_EXERCISE DETAILS_
Your response should reproduce every line of the entries that contains the word "rewrite".

_DATASET RECORDS_

(* ===== verification/WorkerPoolClaims.v ===== *)
(** * The properties of the worker pool, with runs of the model that meet
    their hypotheses. *)

From stdpp Require Import base list numbers strings gmap.
From Stdlib Require Import Lia ZifyBool ZifyNat.
From S2P Require Import Prelude Configuration WorkerPool WorkerPoolInv WorkerPoolProps WorkerPoolBag.
Local Open Scope Z_scope.

Section Examples.

(** One to two workers on an unbuffered queue. *)
Definition small_conf : PoolConf := mkPoolConf 2 1 0 0 0.

(** The same pool with workers on demand only and a queue of five jobs. *)
Definition lazy_conf : PoolConf := mkPoolConf 2 0 5 0 0.

Definition start_schedule : list (label nat) :=
  Invoke DoStart :: replicate 9 (Caller 0 0).

(** Job 7 meets the parked worker; job 8 makes the pool grow. *)
Definition busy_schedule : list (label nat) :=
  start_schedule ++ [Worker 0 WRun; Worker 0 WPark] ++
  (Invoke (DoSubmit 7%nat) :: replicate 4 (Caller 1 0)) ++
  (Invoke (DoSubmit 8%nat) :: replicate 7 (Caller 2 0)) ++
  [Worker 0 WRun; Worker 1 WRun; Worker 1 WRun].

Definition stopping_schedule : list (label nat) :=
  busy_schedule ++ (Invoke DoStop :: replicate 4 (Caller 3 0)).

Definition stopped_schedule : list (label nat) :=
  stopping_schedule ++
  [Worker 0 WRun; Worker 0 WRun; Worker 1 WRun; Worker 1 WRun; Runner 0; Runner 0;
   Worker 0 WRecv; Worker 0 WRun; Worker 0 WRun;
   Worker 1 WRecv; Worker 1 WRun; Worker 1 WRun; Caller 3 0; Caller 3 0].

(** A complete life cycle, then a second [Start]. *)
Definition restart_schedule : list (label nat) :=
  stopped_schedule ++ (Invoke DoStart :: replicate 3 (Caller 4 0)) ++
  [Runner 1; Runner 1].

(** [Start], one [Submit] answered [true], [Stop] returning. *)
Definition stranded_schedule : list (label nat) :=
  (Invoke DoStart :: replicate 8 (Caller 0 0)) ++
  (Invoke (DoSubmit 7%nat) :: replicate 4 (Caller 1 0)) ++
  (Invoke DoStop :: replicate 6 (Caller 2 0)).

(** A pool with a fixed single worker that is not waiting turns a job down. *)
Definition rejecting_schedule : list (label nat) :=
  start_schedule ++ (Invoke (DoSubmit 7%nat) :: replicate 2 (Caller 1 0)).

Definition run_pool (c : PoolConf) (ls : list (label nat)) : pool nat :=
  default (New c) (exec ls (New c)).

End Examples.

Lemma small_conf_ok : conf_ok (validate_conf small_conf).
Proof. unfold conf_ok. repeat split; vm_compute; done. Qed.

Section Theorems.
Context {J : Type} (c : PoolConf).
Implicit Types (s : pool J).

(** C1. No job is lost and none runs twice: whatever the interleaving of
    callers, workers, [run] and [monitorMetrics], the jobs [Submit] committed
    to are exactly those whose [Execute] returned together with those still in
    the queue, in a worker's hands, or about to be handed to a new worker. *)
Theorem no_job_lost_or_duplicated `{EqDecision J} s :
  reachable c s → accepted s ≡ₚ executed s ++ pending s.
Proof. intros H. by apply conserved_pending, (reachable_conserved c). Qed.

Lemma stopped_pool_drained `{EqDecision J} s i :
  conf_ok (validate_conf c) →
  1 <= MinNumberOfWorker (poolConf s) ∨ QueueSize (poolConf s) = 0 →
  reachable c s → nstarts s <= 1 → panicked s = None →
  callers s !! i = Some (CStopped None) →
  executed s ≡ₚ accepted s ∧ jobQueue s = [] ∧
  ∀ k w, workers s !! k = Some w → w = WExited.
Proof.
  intros Hc Hmin Hr Hn Hp Hi.
  destruct (reachable_inv c s Hc Hr Hn) as [?|HI]; [congruence|].
  assert (Hst : 0 < sumZ c_stopped (callers s)).
  { pose proof (sumZ_lookup_le c_stopped _ _ _ ltac:(by_pc) Hi). cbn in *. lia. }
  destruct (stopped_quiescent s HI Hst) as (Hlive & Hin & _).
  pose proof (stopped_queue_empty s HI Hst Hmin) as Hq.
  split_and!; [|done|intros k w; by apply live_zero_exited].
  pose proof (proj1 (conserved_pending s) (reachable_conserved c s Hr)) as Hperm.
  unfold pending in Hperm.
  rewrite Hq, (no_live_no_jobs _ Hlive), (none_inside_no_jobs _ Hin) in Hperm.
  by rewrite app_nil_r in Hperm.
Qed.

(** C2. When [Stop] has returned [nil], every job ever accepted has been
    executed, the queue is empty and every worker goroutine has exited;
    provided at least one worker is kept alive or the queue is unbuffered. *)
Theorem stop_drains_the_pool `{EqDecision J} s i :
  conf_ok (validate_conf c) →
  1 <= MinNumberOfWorker (poolConf s) ∨ QueueSize (poolConf s) = 0 →
  reachable c s → nstarts s <= 1 → panicked s = None →
  callers s !! i = Some (CStopped None) →
  executed s ≡ₚ accepted s ∧ jobQueue s = [] ∧
  ∀ k w, workers s !! k = Some w → w = WExited.
Proof. apply stopped_pool_drained. Qed.

(** C17. In one life cycle (at most one [Start] that takes effect, any number
    of concurrent [Submit], [Start] and [Stop] calls) the pool never closes a
    closed channel, sends on a closed one, drives its wait group negative or
    creates a ticker with a non-positive period: the only panic is a job's. *)
Theorem pool_does_not_panic s :
  conf_ok (validate_conf c) → reachable c s → nstarts s <= 1 →
  panicked s = None ∨ panicked s = Some PanicInJob.
Proof.
  intros Hc Hr Hn. destruct (reachable_inv c s Hc Hr Hn) as [?|HI]; [by right|].
  left. apply (inv_panicked s HI).
Qed.

(** C24. The counters never leave the configured bounds nor wrap around, and
    [NumberOfAvailableWorker] is exactly the maximum less the workers that are
    inside [doJob]. *)
Theorem available_workers_exact s :
  conf_ok (validate_conf c) → reachable c s → nstarts s <= 1 → panicked s = None →
  NumberOfAvailableWorker s =
    MaxNumberOfWorker (poolConf s) - sumZ w_busy (workers s) ∧
  0 <= NumberOfAvailableWorker s <= MaxNumberOfWorker (poolConf s) ∧
  0 <= numberOfIdleWorker s <= numberOfCurrentWorker s ∧
  sumZ w_counted (workers s) <= MaxNumberOfWorker (poolConf s).
Proof.
  intros Hc Hr Hn Hp.
  destruct (reachable_inv c s Hc Hr Hn) as [?|HI]; [congruence|].
  pose proof (inv_conf s HI). pose proof (worker_facts (workers s)).
  pose proof (caller_facts (MinNumberOfWorker (poolConf s)) (callers s)
    ltac:(unfold conf_ok in *; lia)).
  destruct HI. unfold NumberOfAvailableWorker, conf_ok in *.
  rewrite !i32_id by (unfold is_i32, max_i32 in *; rewrite ?i32_id;
    unfold is_i32, max_i32; lia). lia.
Qed.

(** [Stop] terminates: from every state in which it waits for the workers,
    some continuation of the run lets it return [nil], without any further
    call being made. *)
Theorem stop_terminates s i :
  conf_ok (validate_conf c) → reachable c s → nstarts s <= 1 → panicked s = None →
  callers s !! i = Some CStopWait →
  ∃ ls s', exec ls s = Some s' ∧ callers s' !! i = Some (CStopped None) ∧
    Forall (λ l, no_call l = true) ls.
Proof.
  intros Hc Hr Hn Hp Hi.
  destruct (reachable_inv c s Hc Hr Hn) as [?|HI]; [congruence|].
  by apply stop_completes.
Qed.

(** C16. The pool implements the specification of a bag of jobs with a life
    cycle: whatever the interleaving, the events of the run - read off the
    goroutines that move - are events of the bag, which opens once and closes
    once, accepts jobs only while open and refuses them only while it is not,
    begins only a waiting job and only while fewer than the maximum run, ends
    only a running one, and lets [Stop] return when no job runs and, if a worker
    is kept alive or the queue is unbuffered, none waits. The bag it ends in is
    the one the final state stands for. *)
Theorem pool_refines_bag `{EqDecision J} ls s :
  conf_ok (validate_conf c) → exec ls (New c) = Some s → nstarts s <= 1 →
  bag_run (validate_conf c) (trace_of ls (New c)) empty_bag (bag_of s).
Proof.
  intros Hc H Hn. change (validate_conf c) with (poolConf (New c : pool J)).
  apply (exec_refines ls (New c)); [by apply New_inv|by intros ?|done..].
Qed.

(** [Submit] answers [false] without an error only when it found no room:
    the queue is full (or, unbuffered, no worker is waiting), and the pool is of
    fixed size or already has its maximal number of workers. *)
Theorem submit_rejects_only_when_saturated i k j s s' e :
  callers s !! i = Some (CSubmitSelect j) ∨ callers s !! i = Some (CSubmitGrow j) →
  caller_step i k s = Some s' → callers s' !! i = Some (CSubmitRet (false, e)) →
  e = None ∧
  (callers s !! i = Some (CSubmitSelect j) →
     is_dynamic s = false ∧
     (0 < QueueSize (poolConf s) →
        QueueSize (poolConf s) <= Z.of_nat (length (jobQueue s))) ∧
     (QueueSize (poolConf s) <= 0 → ∀ m, workers s !! m ≠ Some WParked)) ∧
  (callers s !! i = Some (CSubmitGrow j) →
     MaxNumberOfWorker (poolConf s) <= numberOfCurrentWorker s).
Proof.
  intros Hpc Hs Hr. unfold caller_step in Hs.
  assert (Hlt : (i < length (callers s))%nat).
  { destruct Hpc as [H|H]; by apply lookup_lt_Some in H. }
  destruct Hpc as [Hpc|Hpc]; rewrite Hpc in Hs; cbn in Hs;
    unfold submit_select, submit_default, CompareAndIncrementCurrentWorker, is_dynamic in *;
    repeat case_match; simplify_eq/=;
    rewrite ?list_lookup_insert_eq in Hr by done; simplify_eq/=;
    split_and!; try done; try (intros; simplify_eq; lia); intros _; split_and!; try lia.
  intros _ m Hm.
  match goal with H : existsb _ _ = false |- _ => rename H into Hex end.
  assert (existsb is_parked (workers s) = true) as Hex'; [|by rewrite Hex in Hex'].
  apply existsb_exists. exists WParked. split; [|done].
  apply list_elem_of_In. by eapply list_elem_of_lookup_2.
Qed.

End Theorems.

Lemma no_job_lost_or_duplicated_witness :
  reachable small_conf (run_pool small_conf busy_schedule) ∧
  accepted (run_pool small_conf busy_schedule) ≡ₚ
  executed (run_pool small_conf busy_schedule) ++
  pending (run_pool small_conf busy_schedule).
Proof.
  assert (H : reachable small_conf (run_pool small_conf busy_schedule)).
  { exists busy_schedule. vm_compute. reflexivity. }
  split; [exact H | exact (no_job_lost_or_duplicated small_conf _ H)].
Defined.

Lemma stop_drains_the_pool_witness :
  executed (run_pool small_conf stopped_schedule) = [7%nat; 8%nat] ∧
  executed (run_pool small_conf stopped_schedule) ≡ₚ
  accepted (run_pool small_conf stopped_schedule).
Proof.
  split; [vm_compute; reflexivity|].
  apply (stop_drains_the_pool small_conf _ 3).
  - exact small_conf_ok.
  - left. vm_compute. discriminate.
  - exists stopped_schedule. vm_compute. reflexivity.
  - vm_compute. discriminate.
  - vm_compute. reflexivity.
  - vm_compute. reflexivity.
Defined.

Lemma pool_does_not_panic_witness :
  panicked (run_pool small_conf stopped_schedule) = None ∨
  panicked (run_pool small_conf stopped_schedule) = Some PanicInJob.
Proof.
  apply (pool_does_not_panic small_conf).
  - exact small_conf_ok.
  - exists stopped_schedule. vm_compute. reflexivity.
  - vm_compute. discriminate.
Defined.

Lemma available_workers_exact_witness :
  NumberOfAvailableWorker (run_pool small_conf busy_schedule) = 0 ∧
  NumberOfAvailableWorker (run_pool small_conf busy_schedule) =
  MaxNumberOfWorker (poolConf (run_pool small_conf busy_schedule)) -
  sumZ w_busy (workers (run_pool small_conf busy_schedule)).
Proof.
  split; [vm_compute; reflexivity|].
  apply (available_workers_exact small_conf).
  - exact small_conf_ok.
  - exists busy_schedule. vm_compute. reflexivity.
  - vm_compute. discriminate.
  - vm_compute. reflexivity.
Defined.

Lemma stop_terminates_witness :
  ∃ ls s', exec ls (run_pool small_conf stopping_schedule) = Some s' ∧
    callers s' !! 3%nat = Some (CStopped None) ∧ Forall (λ l, no_call l = true) ls.
Proof.
  apply (stop_terminates small_conf).
  - exact small_conf_ok.
  - exists stopping_schedule. vm_compute. reflexivity.
  - vm_compute. discriminate.
  - vm_compute. reflexivity.
  - vm_compute. reflexivity.
Defined.

Lemma pool_refines_bag_witness :
  trace_of stopped_schedule (New small_conf) =
    [EOpen; EAccept 7%nat; EAccept 8%nat; EBegin 7%nat; EBegin 8%nat; EClose;
     EEnd 7%nat; EEnd 8%nat; EStopped] ∧
  bag_run (validate_conf small_conf) (trace_of stopped_schedule (New small_conf))
    empty_bag (mkBag PClosed [] [] [7%nat; 8%nat]).
Proof.
  split; [vm_compute; reflexivity|].
  apply (pool_refines_bag small_conf stopped_schedule (run_pool small_conf stopped_schedule)).
  - exact small_conf_ok.
  - vm_compute. reflexivity.
  - vm_compute. discriminate.
Defined.

Lemma submit_rejects_only_when_saturated_witness :
  let s := run_pool (mkPoolConf 1 1 0 0 0) rejecting_schedule in
  let s' := default s (caller_step 1 0 s) in
  callers s' !! 1%nat = Some (CSubmitRet (false, None)) ∧ is_dynamic s = false.
Proof.
  split; [vm_compute; reflexivity|].
  apply (submit_rejects_only_when_saturated 1 0 7%nat
    (run_pool (mkPoolConf 1 1 0 0 0) rejecting_schedule)
    (default (run_pool (mkPoolConf 1 1 0 0 0) rejecting_schedule)
       (caller_step 1 0 (run_pool (mkPoolConf 1 1 0 0 0) rejecting_schedule))) None).
  - left. vm_compute. reflexivity.
  - vm_compute. reflexivity.
  - vm_compute. reflexivity.
  - vm_compute. reflexivity.
Defined.

(** [New] leaves a configuration whose fields are in range whatever it is
    given, with each invalid field replaced by its default; it does not touch a
    valid configuration, so validating twice is validating once. *)
Theorem validate_conf_sound (c : PoolConf) :
  poolconf_typed c →
  let v := validate_conf c in
  (0 < MaxNumberOfWorker v <= max_i32 ∧
   0 <= MinNumberOfWorker v <= MaxNumberOfWorker v ∧ 0 <= QueueSize v ∧
   0 < KeepAliveTimeInMillis v ∧ 0 < MonitoringPeriodInMillis v) ∧
  MaxNumberOfWorker v =
    (if MaxNumberOfWorker c <=? 0 then maxNumberOfWorker else MaxNumberOfWorker c) ∧
  (poolconf_valid c → v = c) ∧ validate_conf v = v.
Proof.
  intros Ht.
  assert (Hid : ∀ d, poolconf_valid d → validate_conf d = d).
  { intros d Hd. unfold poolconf_valid in Hd. unfold validate_conf.
    repeat (match goal with |- context [if ?b then _ else _] =>
      replace b with false by lia end; cbv zeta). by destruct d. }
  pose proof (validate_conf_valid c Ht) as Hv.
  split_and!; [..|by apply Hid|by apply Hid]; try (unfold poolconf_valid in Hv; lia).
  - unfold poolconf_typed, is_i32 in Ht. unfold validate_conf. cbn zeta.
    repeat (case_match; cbn in *); unfold maxNumberOfWorker, max_i32 in *; lia.
  - unfold validate_conf. cbn zeta. repeat (case_match; cbn in *); lia.
Qed.

Lemma validate_conf_sound_witness :
  validate_conf (mkPoolConf (-1) (-1) (-1) (-1) (-1)) = mkPoolConf 12 4 0 6000 15000 ∧
  validate_conf (validate_conf (mkPoolConf 1 2 (-1) 0 0)) =
  validate_conf (mkPoolConf 1 2 (-1) 0 0).
Proof.
  split; [reflexivity|].
  apply (validate_conf_sound (mkPoolConf 1 2 (-1) 0 0)).
  unfold poolconf_typed, is_i32, is_i64. repeat split; vm_compute; discriminate.
Defined.

(** The pool is not restartable: after a complete life cycle a second
    [Start] succeeds, and its [run] goroutine finds [quit] closed and closes
    [jobQueue] a second time, which panics. *)
Theorem restart_panics :
  callers (run_pool small_conf restart_schedule) !! 3%nat = Some (CStopped None) ∧
  nstarts (run_pool small_conf restart_schedule) = 2 ∧
  panicked (run_pool small_conf restart_schedule) = Some PanicCloseOfClosed.
Proof. vm_compute. done. Qed.

(** With no worker kept alive and a buffered queue, [Submit] answers
    [true] for a job that only enters the buffer: no worker is started for it,
    and [Stop] returns [nil] with the job still queued and never executed. *)
Theorem zero_minimum_strands_jobs :
  let s := run_pool lazy_conf stranded_schedule in
  callers s !! 1%nat = Some (CSubmitted (true, None)) ∧
  callers s !! 2%nat = Some (CStopped None) ∧
  accepted s = [7%nat] ∧ executed s = [] ∧ jobQueue s = [7%nat] ∧ workers s = [].
Proof. vm_compute. done. Qed.

(** A keep-alive time that [New] accepts can overflow the nanosecond
    period of the ticker; the first dynamic worker then panics. *)
Theorem keep_alive_overflow_panics :
  let c := mkPoolConf 2 1 0 9300000000000 0 in
  validate_conf c = set_monitoring 15000 c ∧
  panicked (run_pool c (start_schedule ++ [Worker 0 WRun])) = Some PanicNonPositiveTicker.
Proof. vm_compute. done. Qed.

_OUTPUT BELOW_
  rewrite Hq, (no_live_no_jobs _ Hlive), (none_inside_no_jobs _ Hin) in Hperm.
  by rewrite app_nil_r in Hperm.
  rewrite !i32_id by (unfold is_i32, max_i32 in *; rewrite ?i32_id;
  destruct Hpc as [Hpc|Hpc]; rewrite Hpc in Hs; cbn in Hs;
    rewrite ?list_lookup_insert_eq in Hr by done; simplify_eq/=;
  assert (existsb is_parked (workers s) = true) as Hex'; [|by rewrite Hex in Hex'].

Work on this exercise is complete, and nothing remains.